EXERCISE:
Below are entries; copy exactly the lines from the one with "unfold pending at 1. by" through the one with "(news_ok -> e", both included, and leave out the rest.

DATA UNDER STUDY:
(** [total] bytes have arrived and [ms] were taken from them. *)
Definition progress (total : list Z) (ms : list CtrlMsg) (r : MsgReceiver) : Prop :=
  forall ext, parse (total ++ ext) = (ms ++ (parse (virtual r ++ ext)).1, (parse (virtual r ++ ext)).2).

Lemma length_pending r : recv_wf r -> Z.of_nat (length (pending r)) = received_size_ r.
Proof. intros [_ H _ _]. unfold pending. rewrite length_take. lia. Qed.

Lemma pending_bytes r : recv_wf r -> Forall is_byte (pending r).
Proof. intros [H _ _ _]. by apply Forall_take. Qed.

Lemma expected_ok r :
  recv_wf r -> recv_state_ r = WAITING_FOR_BODY ->
  let h := {| magic := kMagicNumber; body_size := expected_size_ r |} in
  is_u32 (magic h) /\ is_u64 (body_size h) /\ header_ok h = true.
Proof.
  intros Hwf Hst. pose proof (wf_expected r Hwf Hst) as H. unfold kMaxBodySizeInBytes, sizeof_CtrlMsgType in H.
  cbn [magic body_size]. split_and!; [done|ulia|].
  unfold header_ok, kMaxBodySizeInBytes, sizeof_CtrlMsgType. cbn [magic body_size]. rewrite Z.eqb_refl; simpl andb.
  apply andb_true_iff. split; apply Z.leb_le; lia.
Qed.

Lemma idle_incomplete r : recv_wf r -> idle r -> parse (virtual r) = ([], Incomplete).
Proof.
  intros Hwf Hi. pose proof (length_pending r Hwf) as Hl. rewrite parse_eq. unfold idle, virtual in *.
  destruct (recv_state_ r) eqn:Hst.
  - unfold first_frame. by rewrite (proj2 (Nat.ltb_lt _ _)) by lia.
  - destruct (expected_ok r Hwf Hst) as (H1 & H2 & H3). rewrite first_frame_incomplete; [done|done..|].
    cbn [body_size]. lia.
Qed.

(** More bytes arrive. *)
Lemma progress_more total ms r bs r' :
  progress total ms r -> virtual r' = virtual r ++ bs -> progress (total ++ bs) ms r'.
Proof. intros H E ext. rewrite E, <- !app_assoc. apply H. Qed.

(** The message at the front of the buffer is taken. *)
Lemma progress_message total ms r r' :
  recv_wf r -> progress total ms r -> recv_state_ r = WAITING_FOR_BODY -> expected_size_ r <= received_size_ r ->
  virtual r' = drop (Z.to_nat (expected_size_ r)) (pending r) -> progress total (ms ++ [front_msg r]) r'.
Proof.
  intros Hwf H Hst Hle E ext. pose proof (length_pending r Hwf) as Hl.
  destruct (expected_ok r Hwf Hst) as (H1 & H2 & H3). pose proof (wf_expected r Hwf Hst) as Hx.
  unfold sizeof_CtrlMsgType in Hx.
  assert (Hv : virtual r = CtrlMsgHeader_bytes {| magic := kMagicNumber; body_size := expected_size_ r |} ++ pending r)
    by (unfold virtual; by rewrite Hst).
  rewrite H, (parse_eq (virtual r ++ ext)), Hv, <- app_assoc.
  rewrite first_frame_body; [|done..|cbn [body_size]; lia]. cbn [body_size fst snd].
  rewrite E, <- app_assoc. unfold front_msg.
  replace (CtrlMsgType_of (pending r)) with (CtrlMsgType_of (recv_buffer_ r)).
  2:{ unfold CtrlMsgType_of, pending. by rewrite bytes_at_take by lia. }
  unfold pending at 1. by rewrite bytes_at_take by (unfold sizeof_CtrlMsgType; lia).
Qed.

(** A header in the buffer that is refused. *)
Lemma progress_bad total ms r :
  recv_wf r -> progress total ms r -> recv_state_ r = WAITING_FOR_HEADER ->
  Z.of_nat sizeof_CtrlMsgHeader <= received_size_ r -> header_ok (CtrlMsgHeader_of (recv_buffer_ r)) = false ->
  parse total = (ms, BadHeader).
Proof.
  intros Hwf H Hst Hle Hbad. pose proof (length_pending r Hwf) as Hl.
  specialize (H []). rewrite !app_nil_r in H. rewrite H, parse_eq. unfold virtual. rewrite Hst.
  rewrite <- (app_nil_r (pending r)), first_frame_bad; [by rewrite app_nil_r|by apply pending_bytes|lia|].
  rewrite <- Hbad. f_equal. unfold CtrlMsgHeader_of, pending, sizeof_CtrlMsgHeader in *.
  by rewrite !bytes_at_take by lia.
Qed.

Section Run.
Context {env : Environment NetOp} {Hnet : NetLaws env} `{Sec : Securec} {SecL : SecurecLaws Sec}.
Implicit Types (s : Receiving) (h : History NetOp).

(** Allocations of messages succeed. *)
Definition news_ok : Prop := forall h, reply_of bool NetNew h = true.

(** What a failed call leaves: a prefix of the messages, all those before a bad header
    unless it was an allocation that failed. *)
Definition refused_at (total : list Z) (e : Status) (ms : list CtrlMsg) : Prop :=
  ms `prefix_of` (parse total).1 /\
  (news_ok -> e = PARAM_INVALID /\ parse total = (ms, BadHeader)).

Definition loop_post (total : list Z) (o : Status + (unit + unit)) s : Prop :=
  match o with
  | inl e => refused_at total e (msgs s) /\ Z.of_nat (length (recv_buffer_ (rcv s))) <= max_buffer
  | inr (inr _) => recv_wf (rcv s) /\ progress total (msgs s) (rcv s) /\ idle (rcv s)
  | inr (inl _) => recv_wf (rcv s) /\ progress total (msgs s) (rcv s)
  end.

Lemma wp_move_front (Q : Status + unit -> Receiving -> History NetOp -> Prop) off s h :
  recv_wf (rcv s) -> 0 <= off < received_size_ (rcv s) ->
  (forall b, length b = length (recv_buffer_ (rcv s)) -> Forall is_byte b ->
     take (Z.to_nat (received_size_ (rcv s) - off)) b = drop (Z.to_nat off) (pending (rcv s)) ->
     Q (inr tt) (set_rcv (set_received (received_size_ (rcv s) - off) (set_buffer b (rcv s))) s) h) ->
  wp (move_front off) Q s h.
Proof.
  intros [Hb Hr Hm _] Hoff HQ. unfold move_front. apply wp_bind, wp_get. unfold max_buffer, kMaxBodySizeInBytes, kRecvChunkSizeInBytes in Hm.
  rewrite memmove_s_ok by (unfold copy_fits; rewrite length_drop; lia). unfold copied.
  apply wp_bind, wp_modify, wp_bind, wp_require; [intros _|done]. apply wp_modify.
  apply HQ.
  - rewrite length_app, length_take, !length_drop. lia.
  - apply Forall_app. split; [by apply Forall_take, Forall_drop|by apply Forall_drop].
  - unfold pending. rewrite take_app_length'.
    + rewrite skipn_firstn_comm. f_equal. lia.
    + rewrite length_take, length_drop. lia.
Qed.

Lemma wp_RecvHeader (Q : Status + unit -> Receiving -> History NetOp -> Prop) total s h :
  recv_wf (rcv s) -> progress total (msgs s) (rcv s) -> recv_state_ (rcv s) = WAITING_FOR_HEADER ->
  Z.of_nat sizeof_CtrlMsgHeader <= received_size_ (rcv s) ->
  (forall r', Z.of_nat (length (recv_buffer_ r')) <= max_buffer -> parse total = (msgs s, BadHeader) ->
     Q (inl PARAM_INVALID) (set_rcv r' s) h) ->
  (forall r', recv_wf r' -> progress total (msgs s) r' -> recv_state_ r' = WAITING_FOR_BODY ->
     received_size_ r' < received_size_ (rcv s) -> Q (inr tt) (set_rcv r' s) h) ->
  wp RecvHeader Q s h.
Proof.
  destruct s as [r ms]; cbn [rcv msgs] in *.
  intros Hwf Hp Hst Hle Hbad HQ. pose proof (length_pending _ Hwf) as Hl. pose proof Hwf as [Hb Hr Hm _].
  set (hd := CtrlMsgHeader_of (recv_buffer_ r)).
  assert (Hhd : hd = CtrlMsgHeader_of (pending r)).
  { unfold hd, CtrlMsgHeader_of, pending. unfold sizeof_CtrlMsgHeader in Hle. by rewrite !bytes_at_take by lia. }
  assert (Hno : header_ok hd = false -> parse total = (ms, BadHeader)) by (by eapply progress_bad).
  unfold RecvHeader. apply wp_bind, wp_get. cbn [rcv]. fold hd.
  unfold header_ok in Hno.
  apply wp_bind, wp_require; intros H1; [|rewrite H1 in Hno; by apply (Hbad r); [|apply Hno]].
  apply wp_bind, wp_require; intros H2; [|rewrite H1, H2 in Hno; by apply (Hbad r); [|apply Hno]].
  apply wp_bind, wp_modify. cbn [rcv set_rcv msgs].
  apply wp_bind, wp_require; intros H3; [|rewrite H1, H2, H3 in Hno; apply Hbad; [done|by apply Hno]].
  apply wp_bind, wp_modify. cbn [rcv set_rcv msgs]. clear Hno. apply Z.eqb_eq in H1. apply Z.leb_le in H2. apply Z.leb_le in H3.
  set (r1 := set_state WAITING_FOR_BODY (set_expected (body_size hd) r)).
  assert (Hwf1 : recv_wf r1) by (by constructor).
  assert (Hend : forall r', recv_state_ r' = WAITING_FOR_BODY -> expected_size_ r' = body_size hd ->
            pending r' = drop sizeof_CtrlMsgHeader (pending r) -> progress total ms r').
  { intros r' Hs He Hpe ext. rewrite Hp. unfold virtual. rewrite Hst, Hs, He, Hpe.
    replace {| magic := kMagicNumber; body_size := body_size hd |} with hd by (destruct hd; simpl in *; congruence).
    by rewrite Hhd, CtrlMsgHeader_inverse by (first [by apply pending_bytes|lia]). }
  destruct (Z.ltb_spec (Z.of_nat sizeof_CtrlMsgHeader) (received_size_ r)) as [Hmore|Hless].
  - unfold sizeof_CtrlMsgHeader in Hmore. apply wp_move_front; [exact Hwf1|cbn; unfold sizeof_CtrlMsgHeader; lia|].
    cbn [rcv set_rcv msgs]. intros b Hlb Hbb Ht. apply (HQ (set_received (received_size_ r - Z.of_nat sizeof_CtrlMsgHeader) (set_buffer b r1))).
    + constructor; cbn in *; [done|unfold sizeof_CtrlMsgHeader in *; lia|rewrite Hlb; done|].
      intros _. by apply (wf_expected r1).
    + by apply Hend.
    + done.
    + cbn. unfold sizeof_CtrlMsgHeader. lia.
  - apply wp_modify. apply (HQ (set_received 0 r1)).
    + constructor; cbn; [done|lia|done|]. intros _. by apply (wf_expected r1).
    + apply Hend; [done|done|]. unfold pending at 1. cbn. rewrite drop_ge; [done|]. unfold sizeof_CtrlMsgHeader in *. lia.
    + done.
    + cbn. unfold sizeof_CtrlMsgHeader in *. lia.
Qed.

TASK ANSWER:
  unfold pending at 1. by rewrite bytes_at_take by (unfold sizeof_CtrlMsgType; lia).
Qed.

(** A header in the buffer that is refused. *)
Lemma progress_bad total ms r :
  recv_wf r -> progress total ms r -> recv_state_ r = WAITING_FOR_HEADER ->
  Z.of_nat sizeof_CtrlMsgHeader <= received_size_ r -> header_ok (CtrlMsgHeader_of (recv_buffer_ r)) = false ->
  parse total = (ms, BadHeader).
Proof.
  intros Hwf H Hst Hle Hbad. pose proof (length_pending r Hwf) as Hl.
  specialize (H []). rewrite !app_nil_r in H. rewrite H, parse_eq. unfold virtual. rewrite Hst.
  rewrite <- (app_nil_r (pending r)), first_frame_bad; [by rewrite app_nil_r|by apply pending_bytes|lia|].
  rewrite <- Hbad. f_equal. unfold CtrlMsgHeader_of, pending, sizeof_CtrlMsgHeader in *.
  by rewrite !bytes_at_take by lia.
Qed.

Section Run.
Context {env : Environment NetOp} {Hnet : NetLaws env} `{Sec : Securec} {SecL : SecurecLaws Sec}.
Implicit Types (s : Receiving) (h : History NetOp).

(** Allocations of messages succeed. *)
Definition news_ok : Prop := forall h, reply_of bool NetNew h = true.

(** What a failed call leaves: a prefix of the messages, all those before a bad header
    unless it was an allocation that failed. *)
Definition refused_at (total : list Z) (e : Status) (ms : list CtrlMsg) : Prop :=
  ms `prefix_of` (parse total).1 /\
  (news_ok -> e = PARAM_INVALID /\ parse total = (ms, BadHeader)).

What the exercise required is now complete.